Le dernier film de Darren Aronofsky, Caught Red-Handed (נתפסו על חם), divise déjà critiques et spectateurs. Moins sombre que les précédents opus du réalisateur de Requiem for a Dream ou Black Swan, il surprend toutefois par sa représentation inédite – et controversée – de personnages juifs ultra-orthodoxes incarnés comme des criminels redoutables au cœur de New York.

Aronofsky, cinéaste new-yorkais d’origine juive, a choisi cette fois-ci d’adapter un roman noir de Charlie Huston. Le récit suit un jeune barman californien, joué par Austin Butler, dont la carrière sportive brisée le propulse malgré lui dans un engrenage criminel. Au fil des événements, le héros croise une galerie de personnages hauts en couleur : voyous d’Europe de l’Est, flics corrompus, mafieux italiens, mais aussi… deux frères hassidiques impitoyables.

Ces derniers, incarnés par Vincent D’Onofrio et Liev Schreiber, sont décrits comme profondément religieux : respectueux du shabbat, soucieux de ne pas allumer le feu le samedi, attachés à leur mère juive incarnée par l’inimitable Carol Kane. Mais derrière cette façade pieuse, ils n’hésitent pas à exécuter froidement leurs ennemis. Dans une scène marquante, ils confient à leur mère que leur nouveau complice est « à moitié juif » et la rassurent : « C’est lui qui conduira pendant le shabbat. » L’humour noir fuse, mêlant rigueur religieuse et violence mafieuse.

Cette représentation soulève un paradoxe. Pour certains, voir des Juifs ultra-orthodoxes réduits à des caricatures de gangsters impitoyables dans un thriller hollywoodien peut paraître déplacé, surtout dans une période où l’antisémitisme progresse en Europe et aux États-Unis. D’autres, au contraire, y voient une rupture avec le stéréotype récurrent du Juif fragile et persécuté : « Ici, ce sont eux les durs à cuire », commente un critique cité par Infos-Israel.News (infos-israel.news).

Aronofsky n’est pas un cinéaste étranger à ces questions. Lui-même issu d’un milieu juif et régulièrement proche d’Israël, il n’a jamais caché sa volonté de complexifier les représentations. Quant à Liev Schreiber, il revendique son identité juive et son attachement à Israël. Difficile, dès lors, d’y voir une charge antisémite, même si l’effet à l’écran reste ambigu.

Sur le plan cinématographique, Caught Red-Handed n’atteint pas la puissance tragique de The Whale ou de Black Swan. Le film se veut plus léger, ponctué de scènes d’action, d’humour noir et de références pop-culture. Mais derrière le divertissement, il laisse planer une question brûlante : quelle image de la communauté juive retient-on ? Des hommes de foi tiraillés entre piété familiale et violence urbaine, ou de simples stéréotypes recyclés dans un polar ?
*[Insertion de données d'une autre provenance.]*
(** A new block in the slot. *)
Lemma fill_slot b s s' j : fs_good n s -> file_ok n s fb fo -> 0 <= j < NINDIRECT ->
  (j < NDIRECT \/ ind_of s fb fo <> 0) -> cached (slot_block s fb fo j) s = true -> took n b s s' ->
  exists s2, ustore 4 (disk_addr (slot_block s fb fo j) + slot_off fo j) b s' = Ret tt s2 /\
    fs_good n s2 /\ file_ok n s2 fb fo /\
    (forall i, 0 <= i < NINDIRECT -> slot s2 fb fo i = if i =? j then b else slot s fb fo i) /\
    (forall x, 0 <= x < n -> marked_free s2 x = negb (x =? b) && marked_free s x) /\
    uload 4 (disk_addr (slot_block s fb fo j) + slot_off fo j) s2 = Ret b s2.
Proof.
  intros Hg Hf Hj Hd Hc Ht.
  destruct (file_took b s s' Hf (good_ok _ _ Hg) Ht) as (Hf' & Hind & Hslots).
  pose proof (tk_good _ _ _ _ Ht) as Hg'. pose proof (tk_range _ _ _ _ Ht) as Hb.
  assert (slot_block s' fb fo j = slot_block s fb fo j) as Hsb by (unfold slot_block; by rewrite Hind).
  assert (cached (slot_block s' fb fo j) s' = true) as Hc'
    by (by rewrite Hsb, (tk_cached _ _ _ _ Ht), Hc, orb_true_r).
  assert (j < NDIRECT \/ ind_of s' fb fo <> 0) as Hd' by by rewrite Hind.
  assert (0 <= b < 2 ^ 32) as Hb32.
  { pose proof (ok_size _ _ (good_ok _ _ Hg)) as Hn. change (DISKMAX / BLOCK_SIZE) with 262144 in Hn. lia. }
  destruct (set_slot s' j b Hg' Hf' Hj Hd' Hc' Hb32) as (Hg2 & Hf2 & Hi2 & Hm2 & Hs2).
  rewrite <- Hsb, store_slot by done.
  set (s2 := set_lword (slot_block s' fb fo j) (slot_off fo j) b s') in *.
  assert (slot_block s2 fb fo j = slot_block s' fb fo j) as E by (unfold slot_block; by rewrite Hi2).
  exists s2. split_and!; [done|done|done| | |].
  - intros i Hi. rewrite Hs2 by done. by rewrite Hslots.
  - intros x Hx. by rewrite Hm2, (tk_marks _ _ _ _ Ht).
  - rewrite <- E, load_slot; [|done|done|done|by rewrite Hi2|by rewrite E].
    by rewrite Hs2, Z.eqb_refl by done.
Qed.

(** The outcome of mapping a block of the file. *)
Definition mapped_to (s : fs) (j : Z) (o : outcome fs (Z * Z)) : Prop :=
  (exists s', o = Ret (0, slot s fb fo j) s' /\ slot s fb fo j <> 0 /\ file_kept s s') \/
  (exists b s', o = Ret (0, b) s' /\ slot s fb fo j = 0 /\ 3 <= b < n /\ marked_free s b = true /\
     fs_good n s' /\ file_ok n s' fb fo /\
     (forall i, 0 <= i < NINDIRECT -> slot s' fb fo i = if i =? j then b else slot s fb fo i) /\
     (forall x, 0 <= x < n -> marked_free s' x = true -> x <> b /\ marked_free s x = true)) \/
  (exists s', o = Ret (- E_NO_DISK, 0) s' /\ slot s fb fo j = 0 /\ file_kept s s' /\
     (forall b, 3 <= b < n -> marked_free s' b = false)).

Lemma map_block_alloc_ok s j : fs_good n s -> file_ok n s fb fo -> 0 <= j < NINDIRECT ->
  mapped_to s j (file_map_block (disk_addr fb + fo) j 1 s).
Proof.
  intros Hg Hf Hj. unfold file_map_block.
  destruct (walk_ok s j 1 Hg Hf Hj ltac:(right; right; done)) as [(s2 & E & [G2 F2 S2 M2] & D2 & C2)|(Hall & H0 & E)].
  2: { rewrite (bind_ret _ _ _ _ _ E). right; right. exists s.
       split_and!; [done|by apply slot_none|by apply file_kept_refl|done]. }
  rewrite (bind_ret _ _ _ _ _ E). change (0 <? 0) with false. cbv iota.
  rewrite (bind_ret _ _ _ _ _ (load_slot s2 j G2 F2 Hj D2 C2)).
  rewrite S2 by done. destruct (Z.eqb_spec (slot s fb fo j) 0) as [E0|E0].
  - change (1 =? 0) with false. cbv iota.
    destruct (alloc_block_good n s2 G2) as [(b & s3 & Ea & Ht)|[Hall Ea]].
    + destruct (fill_slot b s2 s3 j G2 F2 Hj D2 C2 Ht) as (s4 & Es & G4 & F4 & S4 & M4 & L4).
      pose proof (tk_range _ _ _ _ Ht) as Hb. right; left. exists b, s4.
      rewrite bind_assoc, (bind_ret _ _ _ _ _ Ea). destruct (Z.ltb_spec b 0); [lia|].
      rewrite bind_assoc, (bind_ret _ _ _ _ _ Es). cbv beta. rewrite bind_mret.
      change (0 <? 0) with false. cbv iota. rewrite (bind_ret _ _ _ _ _ L4).
      split_and!; [done|done|lia|lia|apply M2; [lia|apply Ht]|done|done| |].
      * intros i Hi. rewrite S4 by done. by rewrite S2.
      * intros x Hx. rewrite M4 by done. intros [Hne Hm]%andb_prop. split; [|by apply M2].
        apply negb_true_iff, Z.eqb_neq in Hne. done.
    + right; right. exists s2. rewrite bind_assoc, (bind_ret _ _ _ _ _ Ea).
      split_and!; [done|done|by split|done].
  - left. exists s2. rewrite bind_mret. change (0 <? 0) with false. cbv iota.
    rewrite (bind_ret _ _ _ _ _ (load_slot s2 j G2 F2 Hj D2 C2)), S2 by done.
    split_and!; [done|done|by split].
Qed.

Lemma map_block_find_ok s j : fs_good n s -> file_ok n s fb fo -> 0 <= j < NINDIRECT ->
  exists s', file_kept s s' /\ file_map_block (disk_addr fb + fo) j 0 s =
    Ret (if slot s fb fo j =? 0 then (- E_NOT_FOUND, 0) else (0, slot s fb fo j)) s'.
Proof.
  intros Hg Hf Hj. unfold file_map_block.
  destruct (decide (j < NDIRECT \/ ind_of s fb fo <> 0)) as [Hd|Hd].
  - destruct (walk_ok s j 0 Hg Hf Hj ltac:(tauto)) as [(s2 & E & [G2 F2 S2 M2] & D2 & C2)|(_ & H0 & _)]; [|done].
    exists s2. split; [done|]. rewrite (bind_ret _ _ _ _ _ E). change (0 <? 0) with false. cbv iota.
    rewrite (bind_ret _ _ _ _ _ (load_slot s2 j G2 F2 Hj D2 C2)), S2 by done.
    destruct (Z.eqb_spec (slot s fb fo j) 0); [done|].
    rewrite bind_mret. change (0 <? 0) with false. cbv iota.
    by rewrite (bind_ret _ _ _ _ _ (load_slot s2 j G2 F2 Hj D2 C2)), S2 by done.
  - exists s. split; [by apply file_kept_refl|].
    rewrite (bind_ret _ _ _ _ _ (walk_none s j Hg Hf ltac:(lia) Hd)), slot_none by done.
    by destruct (Z.ltb_spec j NINDIRECT); [|lia].
Qed.
End file.

(** ** Paths are lists of names *)

(** The names of a path: the non-empty parts between slashes. *)
Definition split_path (p : list Z) : list (list Z) :=
  foldr (fun c acc => if c =? 47 then [] :: acc
                      else match acc with h :: t => (c :: h) :: t | [] => [[c]] end) [[]] p.

Definition components (p : list Z) : list (list Z) := filter (fun name => name <> []) (split_path p).

(** The reference walk: one directory lookup per name. *)
Fixpoint resolve (names : list (list Z)) (dir file : Z) : M fs walk :=
  match names with
  | [] => mret (Walk 0 dir file None)
  | name :: names =>
      if MAXNAMELEN <=? Z.of_nat (length name) then mret (Walk (- E_BAD_PATH) 0 0 None)
      else
        t ← f_type file;
        if negb (t =? FTYPE_DIR) then mret (Walk (- E_NOT_FOUND) 0 0 None)
        else
          '(r, next) ← dir_lookup file name;
          if r <? 0 then
            mret (if (r =? - E_NOT_FOUND) && bool_decide (names = []) then Walk r file 0 (Some name)
                  else Walk r 0 0 None)
          else resolve names file next
  end.

Lemma split_path_ne p : exists h t, split_path p = h :: t.
Proof.
  induction p as [|c p (h & t & E)]; [by exists [], []|]. simpl. rewrite E.
  destruct (c =? 47); eauto.
Qed.

(** The first name of a path and the rest. *)
Lemma split_path_elem p : let '(name, rest) := path_elem p in
  exists t, split_path p = name :: t /\ (rest = [] \/ exists q, rest = 47 :: q) /\
    filter (fun x => x <> []) t = components rest /\ (length name + length rest = length p)%nat.
Proof.
  induction p as [|c p IH]; [by exists []; auto|]. cbn [path_elem].
  destruct (Z.eqb_spec c 47) as [->|Hc].
  - exists (split_path p). split_and!; [done|right; by exists p| |done].
    unfold components. cbn [split_path foldr]. change (47 =? 47) with true. cbv iota.
    fold (split_path p). by rewrite filter_cons_False by auto.
  - destruct (path_elem p) as [name rest]. destruct IH as (t & E & Hr & Hf & Hl).
    exists t. split_and!; [|done|done|simpl; lia].
    cbn [split_path foldr]. fold (split_path p). rewrite (proj2 (Z.eqb_neq c 47)), E by done. done.
Qed.

Lemma components_skip p : components (skip_slash p) = components p.
Proof.
  induction p as [|c p IH]; [done|]. cbn [skip_slash].
  destruct (Z.eqb_spec c 47) as [->|]; [|done]. rewrite IH. unfold components.
  cbn [split_path foldr]. change (47 =? 47) with true. cbv iota. fold (split_path p).
  by rewrite filter_cons_False by auto.
Qed.

Lemma skip_slash_length p : (length (skip_slash p) <= length p)%nat.
Proof. induction p as [|c p IH]; simpl; [done|]. destruct (c =? 47); simpl; lia. Qed.

(** A path after its slashes is empty or starts with a name. *)
Lemma skip_slash_head p : skip_slash p = [] \/
  exists c q, skip_slash p = c :: q /\ c <> 47.
Proof.
  induction p as [|c p IH]; simpl; [by left|].
  destruct (Z.eqb_spec c 47); [done|right; by exists c, p].
Qed.

Lemma components_nil p : (forall c q, p = c :: q -> c <> 47) -> components p = [] -> p = [].
Proof.
  intros Hp. destruct p as [|c q]; [done|]. specialize (Hp c q eq_refl). unfold components.
  cbn [split_path foldr]. fold (split_path q). rewrite (proj2 (Z.eqb_neq c 47)) by done.
  destruct (split_path_ne q) as (h & t & ->). by rewrite filter_cons_True by done.
Qed.

Lemma walk_loop_resolve fuel : forall path dir file s, (length path <= fuel)%nat ->
  (forall c q, path = c :: q -> c <> 47) ->
  walk_loop fuel path dir file s = resolve (components path) dir file s.
Proof.
  induction fuel as [|fuel IH]; intros [|c path] dir file s Hl Hp; simpl in Hl; try lia; try done.
  cbn [walk_loop]. pose proof (split_path_elem (c :: path)) as Hs. cbn [path_elem] in *.
  specialize (Hp c path eq_refl). rewrite (proj2 (Z.eqb_neq c 47)) in * by done.
  destruct (path_elem path) as [name rest]. destruct Hs as (t & E & Hr & Hf & Hlen).
  unfold components at 1. rewrite E, filter_cons_True, Hf by done. cbn [resolve].
  destruct (MAXNAMELEN <=? Z.of_nat (length (c :: name))); [done|].
  unfold mbind at 1 3, M_bind at 1 3. destruct (f_type file s) as [ty s1|s1|e s1]; [|done..].
  destruct (negb (ty =? FTYPE_DIR)); [done|].
  unfold mbind at 1 2, M_bind at 1 2. destruct (dir_lookup file (c :: name) s1) as [[r next] s2|s2|e s2]; [|done..].
  assert (forall c q, skip_slash rest = c :: q -> c <> 47) as Hsk.
  { intros c' q Eq. destruct (skip_slash_head rest) as [E0|(c2 & q2 & E2 & Hne)]; [congruence|].
    rewrite E2 in Eq. by injection Eq as -> _. }
  destruct (r <? 0).
  - destruct (r =? - E_NOT_FOUND); cbn [andb]; [|done].
    assert (bool_decide (skip_slash rest = []) = bool_decide (components rest = [])) as ->; [|by case_match].
    apply bool_decide_ext. rewrite <- components_skip. split; [by intros ->|by apply components_nil].
  - rewrite <- components_skip. apply IH; [|done].
    pose proof (skip_slash_length rest). simpl in Hlen. lia.
Qed.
Austin Butler, en revanche, confirme son statut de star montante. Après Elvis, rôle qui lui a valu une nomination aux Oscars, il s’impose ici comme un acteur charismatique, portant le film de bout en bout avec une intensité impressionnante. Sa performance, associée à la mise en scène nerveuse d’Aronofsky, sauve un scénario parfois convenu.

En définitive, Caught Red-Handed ne marquera peut-être pas l’histoire du cinéma. Mais il restera comme l’un des rares films hollywoodiens où la culture juive orthodoxe occupe une place centrale, entre ironie, caricature et fascination. Et à l’heure où les représentations façonnent l’opinion, ce choix esthétique ne manquera pas de nourrir le débat.